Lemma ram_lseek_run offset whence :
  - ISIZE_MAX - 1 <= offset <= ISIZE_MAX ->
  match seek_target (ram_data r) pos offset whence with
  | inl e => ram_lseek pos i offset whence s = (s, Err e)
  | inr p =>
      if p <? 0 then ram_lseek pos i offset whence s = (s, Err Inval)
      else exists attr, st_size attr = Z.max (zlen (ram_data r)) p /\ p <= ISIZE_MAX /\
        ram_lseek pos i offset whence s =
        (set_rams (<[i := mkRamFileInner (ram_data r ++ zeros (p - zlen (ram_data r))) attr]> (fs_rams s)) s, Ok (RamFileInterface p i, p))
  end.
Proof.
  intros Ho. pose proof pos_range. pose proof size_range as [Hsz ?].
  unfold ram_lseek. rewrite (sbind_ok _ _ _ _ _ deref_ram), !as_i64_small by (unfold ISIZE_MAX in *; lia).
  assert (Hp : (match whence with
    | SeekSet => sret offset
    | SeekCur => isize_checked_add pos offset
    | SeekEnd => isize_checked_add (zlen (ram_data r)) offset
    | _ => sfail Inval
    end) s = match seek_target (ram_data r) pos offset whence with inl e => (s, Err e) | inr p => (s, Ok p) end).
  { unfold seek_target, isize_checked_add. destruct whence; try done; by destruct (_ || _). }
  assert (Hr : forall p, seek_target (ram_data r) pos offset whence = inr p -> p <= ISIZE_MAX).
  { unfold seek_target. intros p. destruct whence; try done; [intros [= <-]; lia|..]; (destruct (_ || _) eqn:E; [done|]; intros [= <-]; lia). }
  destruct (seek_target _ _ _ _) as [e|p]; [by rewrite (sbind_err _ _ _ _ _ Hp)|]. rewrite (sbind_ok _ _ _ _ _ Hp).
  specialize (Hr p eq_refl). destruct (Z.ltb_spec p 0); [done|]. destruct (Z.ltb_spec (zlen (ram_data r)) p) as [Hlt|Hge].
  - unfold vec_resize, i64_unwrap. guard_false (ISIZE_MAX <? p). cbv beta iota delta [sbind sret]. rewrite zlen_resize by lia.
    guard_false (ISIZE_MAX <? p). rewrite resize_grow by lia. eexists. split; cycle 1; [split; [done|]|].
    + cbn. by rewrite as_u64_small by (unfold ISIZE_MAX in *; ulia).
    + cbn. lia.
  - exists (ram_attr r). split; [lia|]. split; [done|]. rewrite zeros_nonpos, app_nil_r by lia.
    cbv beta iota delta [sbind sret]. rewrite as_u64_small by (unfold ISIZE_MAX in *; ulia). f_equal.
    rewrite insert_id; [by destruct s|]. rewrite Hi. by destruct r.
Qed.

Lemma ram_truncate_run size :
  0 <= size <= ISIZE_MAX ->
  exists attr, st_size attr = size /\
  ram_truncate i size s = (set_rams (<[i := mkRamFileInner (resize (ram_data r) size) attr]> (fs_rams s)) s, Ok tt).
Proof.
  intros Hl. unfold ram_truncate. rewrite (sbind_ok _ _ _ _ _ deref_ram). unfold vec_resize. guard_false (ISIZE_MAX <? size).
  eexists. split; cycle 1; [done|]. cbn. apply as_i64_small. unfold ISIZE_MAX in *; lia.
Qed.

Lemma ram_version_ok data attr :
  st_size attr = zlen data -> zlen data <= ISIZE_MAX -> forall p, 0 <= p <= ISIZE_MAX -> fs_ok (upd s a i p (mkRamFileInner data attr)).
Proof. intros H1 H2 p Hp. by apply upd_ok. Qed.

## EXERCISE DETAILS
Starting at the line above that holds "unfold ram_lseek. rewrite" and ending at the line that holds "Lemma ram_version_ok data", transcribe each line exactly and include no other lines.

## TASK RESPONSE
  unfold ram_lseek. rewrite (sbind_ok _ _ _ _ _ deref_ram), !as_i64_small by (unfold ISIZE_MAX in *; lia).
  assert (Hp : (match whence with
    | SeekSet => sret offset
    | SeekCur => isize_checked_add pos offset
    | SeekEnd => isize_checked_add (zlen (ram_data r)) offset
    | _ => sfail Inval
    end) s = match seek_target (ram_data r) pos offset whence with inl e => (s, Err e) | inr p => (s, Ok p) end).
  { unfold seek_target, isize_checked_add. destruct whence; try done; by destruct (_ || _). }
  assert (Hr : forall p, seek_target (ram_data r) pos offset whence = inr p -> p <= ISIZE_MAX).
  { unfold seek_target. intros p. destruct whence; try done; [intros [= <-]; lia|..]; (destruct (_ || _) eqn:E; [done|]; intros [= <-]; lia). }
  destruct (seek_target _ _ _ _) as [e|p]; [by rewrite (sbind_err _ _ _ _ _ Hp)|]. rewrite (sbind_ok _ _ _ _ _ Hp).
  specialize (Hr p eq_refl). destruct (Z.ltb_spec p 0); [done|]. destruct (Z.ltb_spec (zlen (ram_data r)) p) as [Hlt|Hge].
  - unfold vec_resize, i64_unwrap. guard_false (ISIZE_MAX <? p). cbv beta iota delta [sbind sret]. rewrite zlen_resize by lia.
    guard_false (ISIZE_MAX <? p). rewrite resize_grow by lia. eexists. split; cycle 1; [split; [done|]|].
    + cbn. by rewrite as_u64_small by (unfold ISIZE_MAX in *; ulia).
    + cbn. lia.
  - exists (ram_attr r). split; [lia|]. split; [done|]. rewrite zeros_nonpos, app_nil_r by lia.
    cbv beta iota delta [sbind sret]. rewrite as_u64_small by (unfold ISIZE_MAX in *; ulia). f_equal.
    rewrite insert_id; [by destruct s|]. rewrite Hi. by destruct r.
Qed.

Lemma ram_truncate_run size :
  0 <= size <= ISIZE_MAX ->
  exists attr, st_size attr = size /\
  ram_truncate i size s = (set_rams (<[i := mkRamFileInner (resize (ram_data r) size) attr]> (fs_rams s)) s, Ok tt).
Proof.
  intros Hl. unfold ram_truncate. rewrite (sbind_ok _ _ _ _ _ deref_ram). unfold vec_resize. guard_false (ISIZE_MAX <? size).
  eexists. split; cycle 1; [done|]. cbn. apply as_i64_small. unfold ISIZE_MAX in *; lia.
Qed.

Lemma ram_version_ok data attr :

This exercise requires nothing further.